Monday, February 6, 2012

out.side

so, karen and i were just talking today about how sometimes you just can't find that balance in the world. about how you reach that 'wtf' moment where you wonder when it's going to just stop being so crazy.  and then this happened when i was leaving shelter and two of our young ladies were outside smoking a cigarette and finishing their outside chore. . .
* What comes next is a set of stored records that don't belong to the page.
Lemma create_collections_no_faults (missing : list string) (w : World) :
  no_faults_from faults w →
  ∃ w', create_collections faults missing w = (w', inr tt).
Proof.
  revert w. induction missing as [|name missing IH]; intros w Hnf; simpl.
  { unfold ret. eauto. }
  unfold bind.
  destruct (get_or_create_collection_store faults name w) as (Hc & _ & _ & _ & Hr).
  destruct (get_or_create_collection faults name w) as [w1 [e|[]]] eqn:Hg;
    cbn [fst snd] in *.
  - exfalso. unfold get_or_create_collection, store_call in Hg.
    rewrite (Hnf (calls w)) in Hg by reflexivity.
    destruct (store w !! name); simplify_eq.
  - apply IH. by eapply no_faults_from_extend.
Qed.

(** With no failing call, a run that is neither a dry run nor declined
    reaches the loop, with the four collections in place and the documents
    as they were. *)
Lemma reindex_command_no_faults (file_path type directory : option string)
    (interactive confirm : bool) (files : list Path) (w : World) :
  no_faults_from faults w →
  fs_exists fs (get_chromadb_path project_root) = true →
  get_files_to_reindex fs project_root file_path type directory = inr files →
  files ≠ [] →
  (interactive = true → confirm = true) →
  ∃ wb,
    no_faults_from faults wb
    ∧ (∀ n, n ∈ REQUIRED_COLLECTIONS → is_Some (store wb !! n))
    ∧ same_docs (store w) (store wb)
    ∧ reindex_command faults fs project_root file_path type directory
                      false interactive confirm w
      = (let out := reindex_loop faults fs project_root files (mkStats 0 0 0 0) wb in
         (out.1, Summary out.2)).
Proof.
  intros Hnf Hdb Hfiles Hne Hconfirm.
  unfold reindex_command, bind, ret. rewrite Hdb. cbn [negb].
  unfold open_client.
  rewrite (store_call_ok faults _ _ w (store w) tt) by (apply Hnf || done; reflexivity).
  set (w0 := mkWorld (store w) (calls w ++ [PersistentClient])).
  assert (Hnf0 : no_faults_from faults w0) by (by eapply no_faults_from_extend).
  destruct (ensure_collections_frame faults w0) as [Hdocs (issued & Hcalls & _)].
  destruct (ensure_collections faults w0) as [wb [e|created]] eqn:Hens.
  { exfalso. unfold ensure_collections, verify_collections, list_collections,
      bind, ret in Hens.
    rewrite (store_call_ok faults _ _ w0 (store w0) (elements (dom (store w0))))
      in Hens by (apply Hnf0 || done; reflexivity).
    match type of Hens with context [create_collections faults ?l ?w1] =>
      destruct (create_collections_no_faults l w1) as [w2 Hcr] end.
    { eapply no_faults_from_extend; [|exact Hnf0]. reflexivity. }
    rewrite Hcr in Hens. done. }
  cbn [fst snd] in *. exists wb. split_and!.
  - by eapply no_faults_from_extend.
  - by eapply ensure_collections_all_exist.
  - exact Hdocs.
  - rewrite Hfiles. rewrite decide_False by done.
    assert (interactive && negb confirm = false) as ->.
    { destruct interactive; [|done]. by rewrite Hconfirm. }
    by destruct (reindex_loop _ _ _ _ _ _).
Qed.

(** A selected file that can be read can be reconciled once the four
    collections exist. *)
Lemma selected_file_can_be_reconciled (file_path type directory : option string)
    (files : list Path) (s : Store) (f : Path) :
  get_files_to_reindex fs project_root file_path type directory = inr files →
  f ∈ files → is_Some (fs_text fs f) →
  (∀ n, n ∈ REQUIRED_COLLECTIONS → is_Some (s !! n)) →
  cannot_reconcile fs s project_root f = false
  ∧ ∃ c id d, plan fs f project_root = inr (c, id, d) ∧ c ∈ REQUIRED_COLLECTIONS.
Proof.
  intros Hfiles Hf [content Htext] Hall.
  destruct (selected_files_are_classified _ _ _ _ _ _ _ Hfiles Hf) as [c Hc].
  destruct (classify_cases f project_root)
    as [(_ & H & _)|[(? & _ & _ & H & _)|(rel & [n m] & Hrel & _ & Hcm & H & Ht)]];
    rewrite H in Hc; try done.
  cbn [fst snd] in *. injection Hc as <-.
  assert (Hreq : n ∈ REQUIRED_COLLECTIONS).
  { unfold REQUIRED_COLLECTIONS. by apply (list_elem_of_fmap_2 fst _ (n, m)). }
  assert (Hplan : plan fs f project_root
                  = inr (n, path_str rel,
                         mkDocument content (mkMetadata (path_str rel) (type_tag m) n))).
  { apply plan_inr. exists rel, (type_tag m), content. split_and!; eauto. }
  split; [|eauto]. unfold cannot_reconcile. rewrite Hplan.
  by destruct (Hall n Hreq) as [? ->].
Qed.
fancy red car cruises by shelter
girl: 'did you see that mexican slow down and try to pick me up just now?  really, dude?  outside of shelter?  what an idiot.  he doesn't even remember that last time i robbed him of $500 dollars.'
me: raised eyebrows, sucking in my breath, bending over in a long sigh (sometimes you just don't have words)
girl: 'what? i'm not going to suck anyone's dick for $20 bucks.  so i stuck a knife to his balls and robbed him of his rent money'
long pause
me: 'on that note. .  .'
girl laughing and tossing her cigarette: 'goodnight mel!'

ho.ly shit.  

and the crazy thing is that this wasn't the most awful thing i heard tonight.  in passing, like just another story.  harm reduction.  teachable moment.  holder of stories.  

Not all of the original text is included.